Я уже отмечал, что микроскопические тибетские деревеньки здесь встречаются весьма редко. Большинство тибетцев, как выяснилось, живут в закопченных черных палатках, периодически перекочевывая с места на место и перегоняя стада овец или яков. При виде нас пастухи-тибетцы оставляли свое стадо, подходили к нам и, если мы останавливались на стоянку, то долго часами стояли чуть поодаль, наблюдая за нами. Им, тибетцам, было любопытно.
Тибетская палата
Мы ставили палатки, разгружали весь наш скарб и делали много других дел, а они, тибетцы, стояли и наблюдали за нами. Мы иногда подходили к ним и давали что-то из еды, пачку печенья, например. Они брали это и продолжали стоять.
– Делать что-либо под этими взглядами – то же самое, что заниматься сексом на сцене, – прокомментировал ситуацию Селиверстов.
Мы попросили совета у проводника, ссылаясь на щепетильность ситуации.
– А они голодные и очень бедные, – отвечал проводник.

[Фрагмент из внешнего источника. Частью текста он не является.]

(** Every step makes progress: the threads together take at most nine. *)
Definition remaining (s : task_state (T:=T)) : nat :=
  match t_run s with B_body => 3 | B_final => 2 | B_notified => 1 | B_end _ => 0 end +
  match t_own s with
  | O_start => 4 | O_register => 3 | O_suspended | O_get => 2 | O_dtor => 1 | O_gone => 0
  end + if t_undefined s then 0 else 1.

Lemma step_progress s s' : task_ok s → step s s' → remaining s' < remaining s.
Proof.
  intros Ho Hs. destruct Hs; unfold remaining; simpl; try lia.
  - pose proof (tk_cont _ Ho eq_refl) as [Hc|]; simpl in *; [subst; lia|done].
  - destruct r; simpl; lia.
Qed.

Definition stuck (s : task_state) : Prop := ∀ s', ¬ step s s'.

(** Where the threads can stand when neither can go on. *)
Lemma stuck_states s : task_ok s → stuck s → t_undefined s = true ∨
  (∃ b, t_run s = B_end b) ∧ (t_own s = O_gone ∨ t_own s = O_suspended).
Proof.
  intros Ho Hs. destruct s as [r o sh c f g u]. destruct u; [by left|right].
  destruct Ho; simpl in *.
  assert (∃ b, r = B_end b) as [b ->].
  { destruct r as [| | |b]; [..|by exists b]; exfalso.
    - assert (∃ sh', body_ends fin sh = (Ret tt, sh')) as [sh' Hb] by (destruct fin; by eexists).
      by eapply Hs, step_body_ends.
    - by eapply Hs, step_set_return_value.
    - destruct f; [|by eapply Hs, step_frame_freed].
      destruct c; [by eapply Hs, step_continue|by eapply Hs, step_noop]. }
  split; [by exists b|].
  assert (is_ready sh = (Ret true, sh)) as Hr by (unfold is_ready, mgets; by rewrite tk_ready0).
  destruct o; auto; exfalso; eapply Hs.
  - apply step_await_ready.
  - apply step_await_suspend.
  - by apply (step_await_resume moved fin _ sh (get_ready moved sh).2 _ _ _ (get_ready moved sh).1),
      surjective_pairing.
  - by apply step_destroy.
Qed.

(** The hand-over is safe: the owner waits while the coroutine still has to end, or comes
    when it is all over. *)
Definition handed_over (s : task_state (T:=T)) : Prop :=
  t_undefined s = false ∧
  (t_own s = O_suspended ∧ (∀ b, t_run s ≠ B_end b) ∨
   (∃ b, t_run s = B_end b) ∧ t_own s ≠ O_suspended ∧ t_own s ≠ O_register).

Lemma handed_over_step s s' :
  task_ok s ∧ handed_over s → step s s' → task_ok s' ∧ handed_over s'.
Proof.
  intros [Ho [Hu Hh]] Hs. split; [by eapply task_ok_step|].
  destruct Hs; split; simpl in *; try done.
  all: destruct Hh as [[Hw Hr]|[[b Hb] [Hn1 Hn2]]]; simplify_eq/=; try done;
    try (left; by split); try (right; by eauto).
  - by pose proof (tk_suspended _ Ho eq_refl).
  - by pose proof (proj1 (tk_frame _ Ho) eq_refl).
Qed.

(** The owner awaits the task, and so passes through [await_resume]. *)
Definition awaited (s : task_state (T:=T)) : Prop :=
  t_own s ≠ O_start ∧ (before_get (t_own s) = false → t_got s = [result]).

Lemma awaited_step s s' : task_ok s ∧ awaited s → step s s' → task_ok s' ∧ awaited s'.
Proof.
  intros [Ho [Hw Hg]] Hs. split; [by eapply task_ok_step|].
  destruct Hs as [| | | | | | |r sh sh' c f g x Hr Hx| |]; split; simpl in *; try done; auto.
  intros _. destruct Ho; simpl in *.
  assert (g = []) as -> by (destruct tk_got0 as [|[_ [? _]]]; done).
  destruct (get_ready_result sh x sh') as (-> & _); [by apply tk_holds0, tk_get0|done..].
Qed.
Lemma turn_same w n c t c' : recv_worker_turn w n c = (Ret t, c') → same_calls c c'.
Proof.
  assert (same_calls c c) as Hsame by done.
  unfold recv_worker_turn. rewrite bind_mget. munfold. unfold cassert.
  destruct (NDEBUG || _); [|done]. case_bool_decide as Hn; [by intros [= <- <-]|].
  destruct (read_header _ _) as [h|]; [|done]. simpl.
  case_bool_decide as Hm; [by intros [= <- <-]|].
  destruct (slots_ c !! _) as [slot|] eqn:Hs; [|done].
  case_bool_decide as He; [done|].
  destruct (NDEBUG || _); [|done].
  destruct (read_at _ _ _) as [pl|]; [|done]. destruct (write_at _ _ _) as [bf|]; [|done].
  intros [= <- <-]. repeat (split; [done|]). simpl. by eapply same_slots_insert.
Qed.

Lemma owned_same depth c c' m : same_calls c c' → owned depth c m → owned depth c' m.
Proof.
  intros (H1 & H2 & H3 & H4 & H5 & H6) []. split; try congruence.
  - apply (f_equal length) in H6. rewrite !length_fmap in H6. congruence.
  - rewrite H4. done.
  - rewrite H4. done.
  - intros i id Hi. destruct (o_ids0 i id Hi) as [(slot & Hs & He) Hd]. split; [|done].
    assert ((expected_req_id <$> slots_ c') !! i = Some id) as Hf
      by (rewrite H6, list_lookup_fmap, Hs; simpl; congruence).
    rewrite list_lookup_fmap in Hf. apply fmap_Some in Hf as (slot' & Hs' & ->). eauto.
Qed.
(** Where [Q] holds only when nothing is left to do: the pair terminates, with [Q]. *)
Lemma inevitably_terminates Q p :
  inevitably Q p → (∀ p q, Q p → ¬ pair_step p q) → terminates_in Q p.
Proof.
  unfold terminates_in. intros Hp Hstuck. induction Hp as [p HQ|p Hex _ IH].
  - split.
    + constructor. intros q Hq. by destruct (Hstuck p q HQ).
    + intros q Hr _. inversion Hr as [|? r ? Hs]; subst; [done|]. by destruct (Hstuck p r HQ).
  - split.
    + constructor. intros q Hq. by apply IH.
    + intros q Hr Hq. inversion Hr as [|? r ? Hs]; subst.
      * destruct Hex as [r Hs]. by destruct (Hq r).
      * by apply (IH r).
Qed.
End inevitably.

(** ** Enumerating the states of a pair

    A coroutine that has got the answers [h] stands at [replay c h]. *)

#[export] Instance ibv_mr_eq_dec : EqDecision ibv_mr.
Proof. solve_decision. Defined.
#[export] Instance answer_eq_dec : EqDecision answer.
Proof. solve_decision. Defined.
#[export] Instance node_eq_dec : EqDecision node.
Proof. solve_decision. Defined.

Fixpoint replay {A} (c : coro A) (h : list answer) : coro A :=
  match h, c with
  | a :: h, Await e k => replay (k a) h
  | _, c => c
  end.

Record traced := Traced {
  t_hist : list answer;
  t_wait : option answer;
  t_node : node;
  t_text : list (string * list Z) }.

(** Compared by their histories first. *)
#[export] Instance traced_eq_dec : EqDecision traced.
Proof.
  intros [h w n o] [h' w' n' o'].
  destruct (decide (h = h')); [|right; congruence].
  destruct (decide (w = w')); [|right; congruence].
  destruct (decide (o = o')); [|right; congruence].
  destruct (decide (n = n')); [left|right]; congruence.
Defined.

(** All that [next] leads to from [todo], [seen] being done. *)
Section closure.
Context {A : Type} `{EqDecision A} (next : A → option (list A)).

Fixpoint closure (fuel : nat) (todo seen : list A) : option (list A) :=
  match todo with
  | [] => Some seen
  | p :: todo =>
      match fuel with
      | O => None
      | S fuel =>
          if bool_decide (p ∈ seen) then closure fuel todo seen
          else l ← next p; closure fuel (l ++ todo) (p :: seen)
      end
  end.

Lemma closure_closed fuel todo seen l :
  closure fuel todo seen = Some l →
  (∀ p, p ∈ seen → ∃ l', next p = Some l' ∧ ∀ q, q ∈ l' → q ∈ seen ∨ q ∈ todo) →
  (∀ p, p ∈ seen ∨ p ∈ todo → p ∈ l) ∧
  (∀ p, p ∈ l → ∃ l', next p = Some l' ∧ ∀ q, q ∈ l' → q ∈ l).
Proof.
  revert todo seen. induction fuel as [|fuel IH]; intros [|p todo] seen; simpl; try done.
  1, 2: intros [= <-] Hs; split; [intros p [?|?%not_elem_of_nil]; done|];
    intros p Hp; destruct (Hs p Hp) as (l' & Hl & Hq); exists l'; split; [done|];
    intros q [?|?%not_elem_of_nil]%Hq; done.
  case_bool_decide as Hin.
  - intros Hc Hs. destruct (IH _ _ Hc) as [Hsub Hcl].
    { intros q Hq. destruct (Hs q Hq) as (l' & Hl & Hr). exists l'. split; [done|].
      intros q' [?|[->|?]%elem_of_cons]%Hr; auto. }
    split; [|done]. intros q [?|[->|?]%elem_of_cons]; auto.
  - destruct (next p) as [l'|] eqn:Hl; [|done]. simpl. intros Hc Hs.
    destruct (IH _ _ Hc) as [Hsub Hcl].
    { intros q [->|Hq]%elem_of_cons.
      - exists l'. split; [done|]. intros q' Hq'. right. apply elem_of_app. auto.
      - destruct (Hs q Hq) as (l2 & Hl2 & Hr). exists l2. split; [done|].
        intros q' [?|[->|?]%elem_of_cons]%Hr; rewrite elem_of_app, elem_of_cons; auto. }
    split; [|done]. intros q [?|[->|?]%elem_of_cons]; apply Hsub;
      rewrite elem_of_app, elem_of_cons; auto.
Qed.
End closure.

Lemma list_bounded {A} (f : A → nat) (l : list A) : ∃ b, ∀ x, x ∈ l → f x ≤ b.
Proof.
  induction l as [|y l [b IH]]; [exists 0; intros x Hx; by apply not_elem_of_nil in Hx|].
  exists (Nat.max b (f y)). intros x [->|Hx]%elem_of_cons; [lia|]. specialize (IH x Hx). lia.
Qed.

(** A state of one side with the code it stands at. *)
Notation place := (traced * coro unit)%type.

Definition at_place (p : place) : side := Side p.2 (t_wait p.1) (t_node p.1) (t_text p.1).
Definition place_of (c : coro unit) (t : traced) : place := (t, replay c (t_hist t)).
Definition traced_init : traced := Traced [] None node0 [].

(** The step a side does by itself: at most one. *)
Definition own_step (p : place) : option place :=
  let t := p.1 in
  match t_wait t, p.2 with
  | Some a, Await _ k => Some (Traced (t_hist t ++ [a]) None (t_node t) (t_text t), k a)
  | None, Await e k =>
      '(a, n, o) ← local_event e (t_node t);
      Some (Traced (t_hist t ++ [a]) None n (t_text t ++ o), k a)
  | _, _ => None
  end.

(** What it goes through by itself, and where it then stands. *)
Fixpoint run (fuel : nat) (p : place) : option (list place * place) :=
  match fuel with
  | O => None
  | S fuel =>
      match own_step p with
      | Some p' => '(l, z) ← run fuel p'; Some (p :: l, z)
      | None => Some ([], p)
      end
  end.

– Странно, что они не сразу съедают еду, которую мы им даем, – засомневался Рафаэль Юсупов. – Да и стада овец…
– Они хотят вареной вкусной пищи, а не сырой… Они хотят, чтобы у них были хорошие палатки, был газ, был хлеб, был свет… Имейте в виду, что они все могут украсть, все, вплоть до пустой банки.
Тибетцы, особенно дети, стояли и наблюдали за нами
В тот день мы ночевали на берегу озера Пойке-тсо. Когда под взглядами пастухов-тибетцев лагерь был разбит, про-водник нам порекомендовал лечь спать, затащив все вещи в палатки и держать эти вещи в руках всю ночь.